DN2
Sponsorship until success do us part
Posted Sunday, January 15 2012 at 18:17
Every December, an education charity organisation called Teach a Child (TaC) Africa, holds its annual gathering in Ukwala town, during which sponsors, guardians, and the young beneficiaries meet in one room to discuss the successes and challenges of the year.
It is also during the gathering that TaC Africa invite career counsellors and advisers to give talks to the students under their sponsorship and mentorship.
Last December’s event was, however, different. It became the opportunity to discuss tough home truths about scholarships. The big question became: At what point do you disengage as a sponsor?
The question had arisen from the fact that TaC’s first beneficiaries, all of them from underprivileged backgrounds, had completed secondary school.
What then to do with those who wouldn’t qualify to join university and get Higher Education Loans Board (HELB) support?
Left alone at that stage, chances are many would slide back to poverty, and that would beat TaC’s purpose.
In 2008, TaC Africa, which had just been registered a year before in the UK by Pamela Ohonde, a Kenyan who now lives in Denmark, initiated a pilot project to raise funds and sponsor young girls and boys through secondary education.
The sponsorship targeted needy lads and lasses in Nyanza Province, who had lost their parents as a result of Aids. The project started with two beneficiaries.
Nancy Adhiambo was one of them. TaC Africa paid for her school fees and upkeep, and in 2010, she sat for Kenya Certificate of Secondary Education (KCSE) exam and passed with a B.
She is now awaiting to join Moi University, where she has been admitted to study economics.
When we met her at St Francis Rangala Girls school, which is where she studied and the same venue TaC Africa was holding its annual gathering, she was visibly excited.
“I was determined to make it to university through the regular programmes and that is how I chose to forget about my woes as an orphan and focus on my future. It was a tough task, yes, but I was determined to give it my all,” she said.
“I want to rise and also give back to the same people who helped me so that they can start another fund for higher education,” she added. That, indeed, was the challenge that participants at the December 27 to 29 TaC gathering sought to tackle.
Currently, the organisation supports 44 students in different secondary schools in Nyanza Province. The beneficiaries not only gain access to education, but also to basic needs, social networks, and counselling.
Twenty-one of these students will be finishing their education this year. Hopefully, a good number will qualify to join university under the regular programmes and get support from HELB as is expected concerning Adhiambo.

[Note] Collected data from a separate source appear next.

(* ===== verification/Custody.v ===== *)
(** * Who has it

    A thing of the memory that must not get lost while goroutines pass it on:
    [there] tells whether the memory has it, and a goroutine that has taken it
    out [minds] it until a section puts it back.  Then, under every schedule,
    it is in the memory or with a goroutine that has not ended
    ([step_secure]), whatever else the goroutines do and whoever panics, as
    long as the process lives. *)

From S2P Require Import Prelude Threads.

Section custody.
Context {S E : Type} (J : S → Prop) (there : S → Prop).

(** [h]: the goroutine has it.  A panic must not take it along. *)
Fixpoint minds {A} (Q : bool → A → Prop) (h : bool) (t : routine S E A) : Prop :=
  match t with
  | Return a => Q h a
  | Atomic m k => ∀ s, J s →
      J (snd (m s)) ∧ ∃ h' : bool, (h = true ∨ there s → h' = true ∨ there (snd (m s))) ∧
        match fst (m s) with Ret b => minds Q h' (k b) | Panic _ => h' = false end
  | Emit _ t => minds Q h t
  end.

(** The goroutine ends without it. *)
Definition let_go {A} : bool → A → Prop := λ h _, h = false.

Lemma minds_bind {A B} (t : routine S E A) (f : A → routine S E B) Q R h :
  minds Q h t → (∀ h a, Q h a → minds R h (f a)) → minds R h (t ≫= f).
Proof.
  intros Ht Hf. revert h Ht. induction t as [a|C m k IH|x t IH]; intros h Ht; simpl in *.
  - by apply Hf.
  - intros s Hs. destruct (Ht s Hs) as (Hs' & h' & Hh & Hk). split; [done|]. exists h'. split; [done|].
    destruct (fst (m s)); [by apply IH|done].
  - by apply IH.
Qed.

Lemma minds_ret {A} (Q : bool → A → Prop) h a : Q h a → minds Q h (mret a).
Proof. done. Qed.

Lemma minds_atomic {A} (m : go S A) (Q : bool → A → Prop) h :
  (∀ s, J s → J (snd (m s)) ∧ ∃ h' : bool, (h = true ∨ there s → h' = true ∨ there (snd (m s))) ∧
     match fst (m s) with Ret b => Q h' b | Panic _ => h' = false end) →
  minds Q h (atomic m).
Proof. done. Qed.

(** A section that leaves it where it is, by a goroutine that does not have
    it. *)
Lemma minds_still {A} (m : go S A) (Q : A → Prop) :
  ensures J m Q → (∀ s, J s → there s → there (snd (m s))) →
  minds (λ h a, h = false ∧ Q a) false (atomic m).
Proof.
  intros HJ Hm. apply minds_atomic. intros s Hs. destruct (HJ s Hs) as [Hs' HQ]. split; [done|].
  exists false. split; [intros [?|?]; [done|right; by apply Hm]|]. destruct (fst (m s)); [|done].
  split; [done|by apply HQ].
Qed.

Lemma minds_emits l h : minds (λ h' _, h' = h) h (emits l).
Proof. by induction l. Qed.

Lemma minds_for {A} (f : A → routine S E ()) l :
  (∀ x, minds let_go false (f x)) → minds let_go false (routine_for f l).
Proof.
  intros Hf. induction l as [|x l IH]; [done|]. eapply minds_bind; [apply Hf|]. by intros h [] ->.
Qed.

Lemma minds_weaken {A} (Q R : bool → A → Prop) h t :
  minds Q h t → (∀ h a, Q h a → R h a) → minds R h t.
Proof.
  intros Ht HR. revert h Ht. induction t as [a|C m k IH|x t IH]; intros h Ht; simpl in *; [by apply HR| |by apply IH].
  intros s Hs. destruct (Ht s Hs) as (Hs' & h' & Hh & Hk). split; [done|]. exists h'. split; [done|].
  destruct (fst (m s)); [by apply IH|done].
Qed.

(** ** Tasks and pools *)

Definition task_minds (h : bool) (x : task S E) : Prop :=
  minds let_go h (body x) ∧ ∀ t, on_panic x = Some t → minds let_go false t.

(** Every goroutine knows what it has. *)
Definition minding (hs : list bool) (p : Pool S E) : Prop :=
  J (memory p) ∧ Forall2 task_minds hs (tasks p).

(** It is in the memory or with a goroutine. *)
Definition secure (p : Pool S E) : Prop :=
  ∃ hs, minding hs p ∧ (true ∈ hs ∨ there (memory p)).

Definition calm (p : Pool S E) : Prop := ∃ hs, minding hs p.

Lemma secure_calm p : secure p → calm p.
Proof. intros (hs & H & _). by exists hs. Qed.

Lemma calm_there p : calm p → there (memory p) → secure p.
Proof. intros [hs H] Ht. exists hs. split; [done|by right]. Qed.

(** A task that goes on having it or not. *)
Lemma minding_insert hs p i h h' x s' :
  minding hs p → hs !! i = Some h → J s' → task_minds h' x →
  (h = true ∨ there (memory p) → h' = true ∨ there s') →
  minding (<[i := h']> hs) (mkPool s' (<[i := x]> (tasks p))) ∧
  (true ∈ hs ∨ there (memory p) → true ∈ <[i := h']> hs ∨ there s').
Proof.
  intros [Hm Hts] Hi Hs' Hx Hh. split; [split; [done|by apply Forall2_insert]|].
  assert (i < length hs) as Hlt by (by eapply lookup_lt_Some).
  assert (h' = true → true ∈ <[i := h']> hs) as Hhave.
  { intros ->. apply list_elem_of_lookup. exists i. by apply list_lookup_insert_eq. }
  intros [[j Hj]%list_elem_of_lookup|Ht].
  - destruct (decide (i = j)) as [->|Hne].
    + rewrite Hi in Hj. injection Hj as ->. destruct Hh as [?|?]; [by left|left; by apply Hhave|by right].
    + left. apply list_elem_of_lookup. exists j. by rewrite list_lookup_insert_ne.
  - destruct Hh as [?|?]; [by right|left; by apply Hhave|by right].
Qed.

Lemma step_minding hs p i l p' :
  minding hs p → pool_step i p = (Ret l, p') →
  ∃ hs', minding hs' p' ∧ (true ∈ hs ∨ there (memory p) → true ∈ hs' ∨ there (memory p')).
Proof.
  intros Hp. pose proof Hp as [Hm Hts]. unfold pool_step.
  destruct (tasks p !! i) as [[t h]|] eqn:Ei; [|intros [= <- <-]; by exists hs].
  destruct (Forall2_lookup_r _ _ _ _ _ Hts Ei) as (hd & Hi & Hx & Hpanic). cbn [body on_panic] in Hx, Hpanic.
  destruct t as [a|B m k|x t].
  - intros [= <- <-]. by exists hs.
  - destruct (Hx _ Hm) as (Hs' & h' & Hh & Hk). destruct (m (memory p)) as [[b|e] s']; cbn [fst snd] in *.
    + intros [= <- <-]. eexists. by apply (minding_insert hs p i hd h').
    + subst h'. destruct h as [t|]; [|done]. intros [= <- <-]. eexists. apply (minding_insert hs p i hd false); [done..| |done].
      split; [by apply Hpanic|done].
  - intros [= <- <-]. eexists. by apply (minding_insert hs p i hd hd).
Qed.

Definition op_minds (o : pool_op S E) : Prop :=
  match o with Spawn x => task_minds false x | Run _ => True end.

Lemma do_minding hs p o l p' :
  op_minds o → minding hs p → pool_do o p = (Ret l, p') →
  ∃ hs', minding hs' p' ∧ (true ∈ hs ∨ there (memory p) → true ∈ hs' ∨ there (memory p')).
Proof.
  destruct o as [x|i]; [|by intros _; apply step_minding]. intros Hx [Hm Hts] [= <- <-].
  exists (hs ++ [false]). split.
  - split; [done|]. by apply Forall2_app; [|constructor].
  - intros [?|?]; [left; apply elem_of_app; by left|by right].
Qed.

Lemma do_calm p o l p' : op_minds o → calm p → pool_do o p = (Ret l, p') → calm p'.
Proof. intros Ho [hs Hp] E1. destruct (do_minding _ _ _ _ _ Ho Hp E1) as (hs' & H & _). by exists hs'. Qed.

Lemma do_secure p o l p' : op_minds o → secure p → pool_do o p = (Ret l, p') → secure p'.
Proof.
  intros Ho (hs & Hp & Ht) E1. destruct (do_minding _ _ _ _ _ Ho Hp E1) as (hs' & H & Hs).
  exists hs'. split; [done|by apply Hs].
Qed.

(** ** What it means to have it

    Run alone, on whatever memory, the goroutine puts it there. *)
Lemma minds_run {A} h (t : routine S E A) s :
  minds let_go h t → J s → h = true ∨ there s → there (snd (run t s)).
Proof.
  revert h s. induction t as [a|B m k IH|x t IH]; intros h s Ht Hs Hh.
  - destruct Hh as [->|?]; [done|done].
  - destruct (Ht s Hs) as (Hs' & h' & Hh' & Hk). specialize (Hh' Hh). cbn [run]. go_unfold.
    destruct (m s) as [[b|e] s']; cbn [fst snd] in *.
    + by eapply IH.
    + by destruct Hh' as [Hh'|?]; [rewrite Hk in Hh'|].
  - cbn [run]. go_unfold. specialize (IH h s Ht Hs Hh). by destruct (run t s) as [[[l a]|e] s'].
Qed.

Definition puts_back (x : task S E) : Prop := ∀ s, J s → there (snd (run (body x) s)).

Lemma secure_where p : secure p → there (memory p) ∨ ∃ x, x ∈ tasks p ∧ puts_back x.
Proof.
  intros (hs & [_ Hts] & [[i Hi]%list_elem_of_lookup|Ht]); [right|by left].
  destruct (Forall2_lookup_l _ _ _ _ _ Hts Hi) as (x & Hx & Hb & _). exists x.
  split; [by eapply list_elem_of_lookup_2|]. intros s Hs. eapply minds_run; [exact Hb|done|by left].
Qed.
End custody.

But some may not. What to do with this group, was the concern TaC Kenya director, Margaret Oriaro, highlighted.
“The current challenge is, after form four, what do we offer them? That is why we are brainstorming on the next avenues to keep them occupied, so that they do not slacken in their progress,” she said.
According to TaC’s coordinator William Ohonde, the organisation is therefore trying to find institutions that can take in the completing students and offer them jobs, or support them through college or universities.
Tac is also discussing other ways of continuing to support as much as necessary.
“We need them to be involved in various activities, such as farming, so that they are not idle, or enrol them for short courses because these can enable them earn an income in the end,” he notes.
This concern not only arises from the need to see beneficiaries succeed in life before letting them go, but also from the emotional connection that TaC has developed with the students under their support over the years.